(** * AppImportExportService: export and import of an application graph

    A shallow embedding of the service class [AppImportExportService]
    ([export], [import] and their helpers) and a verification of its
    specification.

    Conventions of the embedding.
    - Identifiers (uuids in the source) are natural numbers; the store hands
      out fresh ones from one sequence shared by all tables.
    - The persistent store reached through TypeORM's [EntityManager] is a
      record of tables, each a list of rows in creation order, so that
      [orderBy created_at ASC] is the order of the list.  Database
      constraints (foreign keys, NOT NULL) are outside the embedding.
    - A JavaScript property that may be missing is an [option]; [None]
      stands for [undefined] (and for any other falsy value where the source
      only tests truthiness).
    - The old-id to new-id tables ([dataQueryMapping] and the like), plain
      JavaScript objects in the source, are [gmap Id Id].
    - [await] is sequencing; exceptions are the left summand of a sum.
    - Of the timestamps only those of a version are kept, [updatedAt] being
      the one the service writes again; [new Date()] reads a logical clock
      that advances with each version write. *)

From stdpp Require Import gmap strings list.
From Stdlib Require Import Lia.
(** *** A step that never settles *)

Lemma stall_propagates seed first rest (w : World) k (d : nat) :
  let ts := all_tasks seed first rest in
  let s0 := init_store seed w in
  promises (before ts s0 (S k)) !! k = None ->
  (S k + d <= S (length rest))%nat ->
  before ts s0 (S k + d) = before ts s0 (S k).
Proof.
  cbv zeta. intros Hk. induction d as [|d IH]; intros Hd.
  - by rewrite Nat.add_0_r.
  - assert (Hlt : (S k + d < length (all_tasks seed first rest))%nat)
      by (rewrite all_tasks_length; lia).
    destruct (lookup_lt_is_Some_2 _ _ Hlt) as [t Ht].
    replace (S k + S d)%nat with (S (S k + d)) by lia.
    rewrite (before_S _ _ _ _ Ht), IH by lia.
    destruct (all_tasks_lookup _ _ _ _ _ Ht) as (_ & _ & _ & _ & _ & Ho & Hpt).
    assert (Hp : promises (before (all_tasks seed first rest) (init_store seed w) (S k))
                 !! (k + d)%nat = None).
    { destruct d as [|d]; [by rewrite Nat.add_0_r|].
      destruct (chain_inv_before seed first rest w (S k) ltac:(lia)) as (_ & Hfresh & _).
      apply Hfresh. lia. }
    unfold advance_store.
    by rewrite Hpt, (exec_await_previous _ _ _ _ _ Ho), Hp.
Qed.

══════

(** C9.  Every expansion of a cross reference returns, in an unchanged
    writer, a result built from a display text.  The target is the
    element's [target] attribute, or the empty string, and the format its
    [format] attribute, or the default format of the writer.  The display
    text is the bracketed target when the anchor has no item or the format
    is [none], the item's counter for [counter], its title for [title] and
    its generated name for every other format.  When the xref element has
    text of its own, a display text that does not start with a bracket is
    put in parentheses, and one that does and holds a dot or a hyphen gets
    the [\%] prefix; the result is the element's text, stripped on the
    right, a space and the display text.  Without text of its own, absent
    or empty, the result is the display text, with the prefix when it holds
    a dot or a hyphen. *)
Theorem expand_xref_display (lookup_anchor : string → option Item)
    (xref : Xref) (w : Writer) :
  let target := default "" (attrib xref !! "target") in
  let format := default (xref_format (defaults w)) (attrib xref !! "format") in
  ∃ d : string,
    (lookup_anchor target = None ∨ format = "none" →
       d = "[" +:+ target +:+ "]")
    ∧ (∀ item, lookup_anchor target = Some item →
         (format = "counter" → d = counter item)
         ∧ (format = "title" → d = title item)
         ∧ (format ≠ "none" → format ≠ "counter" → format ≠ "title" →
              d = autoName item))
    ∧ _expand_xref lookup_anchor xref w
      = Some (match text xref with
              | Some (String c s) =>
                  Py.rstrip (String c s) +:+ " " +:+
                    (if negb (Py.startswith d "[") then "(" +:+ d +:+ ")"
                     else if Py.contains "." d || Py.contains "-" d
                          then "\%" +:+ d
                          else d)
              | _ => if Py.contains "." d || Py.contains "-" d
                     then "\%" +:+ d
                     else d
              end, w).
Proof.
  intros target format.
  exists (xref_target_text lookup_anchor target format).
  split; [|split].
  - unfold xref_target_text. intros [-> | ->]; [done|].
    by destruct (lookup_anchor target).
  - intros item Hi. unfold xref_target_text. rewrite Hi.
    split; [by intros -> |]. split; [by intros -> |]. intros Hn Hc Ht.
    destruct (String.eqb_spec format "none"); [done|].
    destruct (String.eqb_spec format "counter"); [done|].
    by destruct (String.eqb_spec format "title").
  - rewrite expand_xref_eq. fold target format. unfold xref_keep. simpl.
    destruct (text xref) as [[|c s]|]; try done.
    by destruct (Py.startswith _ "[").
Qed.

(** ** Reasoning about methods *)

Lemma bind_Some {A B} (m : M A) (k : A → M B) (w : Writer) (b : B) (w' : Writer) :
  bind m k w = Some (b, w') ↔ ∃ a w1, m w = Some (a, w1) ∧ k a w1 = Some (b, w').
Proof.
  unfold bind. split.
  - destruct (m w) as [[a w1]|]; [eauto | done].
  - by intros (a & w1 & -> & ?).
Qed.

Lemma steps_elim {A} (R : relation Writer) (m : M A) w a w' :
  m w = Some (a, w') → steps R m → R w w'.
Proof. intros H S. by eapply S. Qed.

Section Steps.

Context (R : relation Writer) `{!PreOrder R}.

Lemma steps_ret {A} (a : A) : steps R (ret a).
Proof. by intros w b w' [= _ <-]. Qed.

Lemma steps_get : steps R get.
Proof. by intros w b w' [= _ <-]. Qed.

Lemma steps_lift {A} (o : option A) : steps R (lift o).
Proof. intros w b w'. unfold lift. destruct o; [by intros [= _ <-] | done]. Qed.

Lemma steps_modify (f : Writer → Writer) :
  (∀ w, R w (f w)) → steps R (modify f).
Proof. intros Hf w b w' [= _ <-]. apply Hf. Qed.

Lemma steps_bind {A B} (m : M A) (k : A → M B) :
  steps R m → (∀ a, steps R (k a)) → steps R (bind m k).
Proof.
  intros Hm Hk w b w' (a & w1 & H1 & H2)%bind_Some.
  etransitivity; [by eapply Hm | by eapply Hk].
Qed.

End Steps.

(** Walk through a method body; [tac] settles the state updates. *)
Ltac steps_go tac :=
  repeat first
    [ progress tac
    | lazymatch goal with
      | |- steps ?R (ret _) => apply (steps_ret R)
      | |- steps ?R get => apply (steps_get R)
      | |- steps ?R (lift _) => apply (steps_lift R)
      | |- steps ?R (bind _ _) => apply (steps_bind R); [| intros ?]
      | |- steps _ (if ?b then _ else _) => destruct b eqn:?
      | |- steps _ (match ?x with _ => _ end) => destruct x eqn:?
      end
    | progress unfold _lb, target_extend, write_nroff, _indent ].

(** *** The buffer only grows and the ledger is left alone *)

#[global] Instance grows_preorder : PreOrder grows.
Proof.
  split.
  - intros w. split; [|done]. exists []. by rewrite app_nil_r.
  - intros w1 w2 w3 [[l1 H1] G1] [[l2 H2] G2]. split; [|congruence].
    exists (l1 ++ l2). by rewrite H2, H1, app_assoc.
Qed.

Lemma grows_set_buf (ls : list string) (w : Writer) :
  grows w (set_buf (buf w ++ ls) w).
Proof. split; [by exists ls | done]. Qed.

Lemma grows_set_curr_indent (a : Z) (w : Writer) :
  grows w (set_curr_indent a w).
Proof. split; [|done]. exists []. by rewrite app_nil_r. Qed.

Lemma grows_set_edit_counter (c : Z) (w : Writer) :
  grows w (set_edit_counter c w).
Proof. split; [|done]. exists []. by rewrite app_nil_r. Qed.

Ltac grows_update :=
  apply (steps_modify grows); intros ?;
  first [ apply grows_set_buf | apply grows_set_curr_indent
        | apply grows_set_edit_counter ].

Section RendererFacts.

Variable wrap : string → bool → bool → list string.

══════

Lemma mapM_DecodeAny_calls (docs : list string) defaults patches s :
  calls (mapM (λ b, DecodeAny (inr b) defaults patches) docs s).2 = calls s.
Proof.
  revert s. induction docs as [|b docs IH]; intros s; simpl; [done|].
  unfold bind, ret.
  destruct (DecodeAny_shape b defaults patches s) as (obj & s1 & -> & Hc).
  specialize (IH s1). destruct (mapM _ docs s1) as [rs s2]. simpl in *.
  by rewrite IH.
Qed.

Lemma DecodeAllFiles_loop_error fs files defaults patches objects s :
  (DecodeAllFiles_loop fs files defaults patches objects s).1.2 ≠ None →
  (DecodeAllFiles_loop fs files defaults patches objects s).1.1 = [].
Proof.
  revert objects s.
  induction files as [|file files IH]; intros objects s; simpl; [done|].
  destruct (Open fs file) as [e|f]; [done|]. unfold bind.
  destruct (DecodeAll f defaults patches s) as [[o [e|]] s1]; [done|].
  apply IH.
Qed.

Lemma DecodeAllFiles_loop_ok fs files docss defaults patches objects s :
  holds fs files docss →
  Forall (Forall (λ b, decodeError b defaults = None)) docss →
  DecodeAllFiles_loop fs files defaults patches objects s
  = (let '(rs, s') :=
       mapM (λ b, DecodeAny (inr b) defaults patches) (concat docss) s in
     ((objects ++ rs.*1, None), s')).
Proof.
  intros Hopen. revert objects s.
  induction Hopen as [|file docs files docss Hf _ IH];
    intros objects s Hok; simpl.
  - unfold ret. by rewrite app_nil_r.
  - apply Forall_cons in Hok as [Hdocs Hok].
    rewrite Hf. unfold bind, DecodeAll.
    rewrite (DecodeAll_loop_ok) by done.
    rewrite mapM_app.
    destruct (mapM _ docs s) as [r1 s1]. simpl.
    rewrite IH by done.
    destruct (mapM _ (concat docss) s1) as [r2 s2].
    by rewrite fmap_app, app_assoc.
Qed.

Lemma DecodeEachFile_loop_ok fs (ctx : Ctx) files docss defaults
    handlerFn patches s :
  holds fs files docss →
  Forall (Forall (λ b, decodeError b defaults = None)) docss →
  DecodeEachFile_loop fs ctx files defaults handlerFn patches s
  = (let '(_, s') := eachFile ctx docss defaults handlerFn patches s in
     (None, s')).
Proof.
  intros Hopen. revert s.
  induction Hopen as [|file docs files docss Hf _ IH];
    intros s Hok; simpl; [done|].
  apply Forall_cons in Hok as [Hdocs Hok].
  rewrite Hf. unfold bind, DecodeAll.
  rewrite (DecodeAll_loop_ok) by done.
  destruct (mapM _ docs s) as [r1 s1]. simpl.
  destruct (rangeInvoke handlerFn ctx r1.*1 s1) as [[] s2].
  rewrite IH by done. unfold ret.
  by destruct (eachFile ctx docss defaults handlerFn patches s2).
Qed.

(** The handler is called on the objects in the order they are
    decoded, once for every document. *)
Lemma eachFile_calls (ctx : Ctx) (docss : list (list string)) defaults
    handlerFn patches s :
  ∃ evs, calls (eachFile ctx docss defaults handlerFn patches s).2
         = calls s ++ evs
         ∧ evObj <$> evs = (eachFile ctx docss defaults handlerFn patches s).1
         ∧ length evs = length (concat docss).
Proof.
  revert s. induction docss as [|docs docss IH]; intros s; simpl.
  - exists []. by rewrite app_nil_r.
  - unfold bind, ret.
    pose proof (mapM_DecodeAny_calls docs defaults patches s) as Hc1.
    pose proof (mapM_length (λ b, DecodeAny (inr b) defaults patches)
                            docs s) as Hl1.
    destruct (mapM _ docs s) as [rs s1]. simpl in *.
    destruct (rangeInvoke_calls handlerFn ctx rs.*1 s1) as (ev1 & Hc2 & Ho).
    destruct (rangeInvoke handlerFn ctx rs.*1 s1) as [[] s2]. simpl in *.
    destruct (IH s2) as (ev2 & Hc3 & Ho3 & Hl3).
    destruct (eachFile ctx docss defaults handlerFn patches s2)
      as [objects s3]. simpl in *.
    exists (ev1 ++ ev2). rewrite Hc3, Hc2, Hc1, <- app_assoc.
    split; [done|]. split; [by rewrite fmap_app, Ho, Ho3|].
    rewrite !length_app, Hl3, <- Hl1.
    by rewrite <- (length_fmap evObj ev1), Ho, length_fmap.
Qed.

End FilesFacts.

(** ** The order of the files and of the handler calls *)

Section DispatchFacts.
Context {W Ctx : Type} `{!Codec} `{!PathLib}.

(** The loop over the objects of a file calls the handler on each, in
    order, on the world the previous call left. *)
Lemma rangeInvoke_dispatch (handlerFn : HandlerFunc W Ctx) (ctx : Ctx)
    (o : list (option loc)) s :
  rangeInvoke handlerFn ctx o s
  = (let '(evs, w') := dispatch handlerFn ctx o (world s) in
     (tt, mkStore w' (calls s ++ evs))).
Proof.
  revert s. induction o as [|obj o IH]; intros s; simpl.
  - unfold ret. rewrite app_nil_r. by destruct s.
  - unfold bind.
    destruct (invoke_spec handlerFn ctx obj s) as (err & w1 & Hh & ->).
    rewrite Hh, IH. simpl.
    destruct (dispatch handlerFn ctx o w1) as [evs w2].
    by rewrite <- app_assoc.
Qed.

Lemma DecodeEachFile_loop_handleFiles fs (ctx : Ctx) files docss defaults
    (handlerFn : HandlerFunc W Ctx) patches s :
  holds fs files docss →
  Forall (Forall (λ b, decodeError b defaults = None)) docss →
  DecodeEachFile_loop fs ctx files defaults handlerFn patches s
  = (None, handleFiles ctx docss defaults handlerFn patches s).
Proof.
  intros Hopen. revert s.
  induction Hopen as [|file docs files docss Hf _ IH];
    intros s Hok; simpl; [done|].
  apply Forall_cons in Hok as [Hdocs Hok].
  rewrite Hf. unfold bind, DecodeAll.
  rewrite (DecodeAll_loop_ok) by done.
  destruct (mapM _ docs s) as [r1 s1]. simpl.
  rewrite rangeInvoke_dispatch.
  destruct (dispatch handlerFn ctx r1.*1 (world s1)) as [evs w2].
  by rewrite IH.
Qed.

══════

» Task prompt:
Return only the lines between the one holding "(** * AppImportExportService: export" and the one holding "- Identifiers (uuids", inclusive, exactly as they appear above.

» Result of the exercise:
(** * AppImportExportService: export and import of an application graph

    A shallow embedding of the service class [AppImportExportService]
    ([export], [import] and their helpers) and a verification of its
    specification.

    Conventions of the embedding.
    - Identifiers (uuids in the source) are natural numbers; the store hands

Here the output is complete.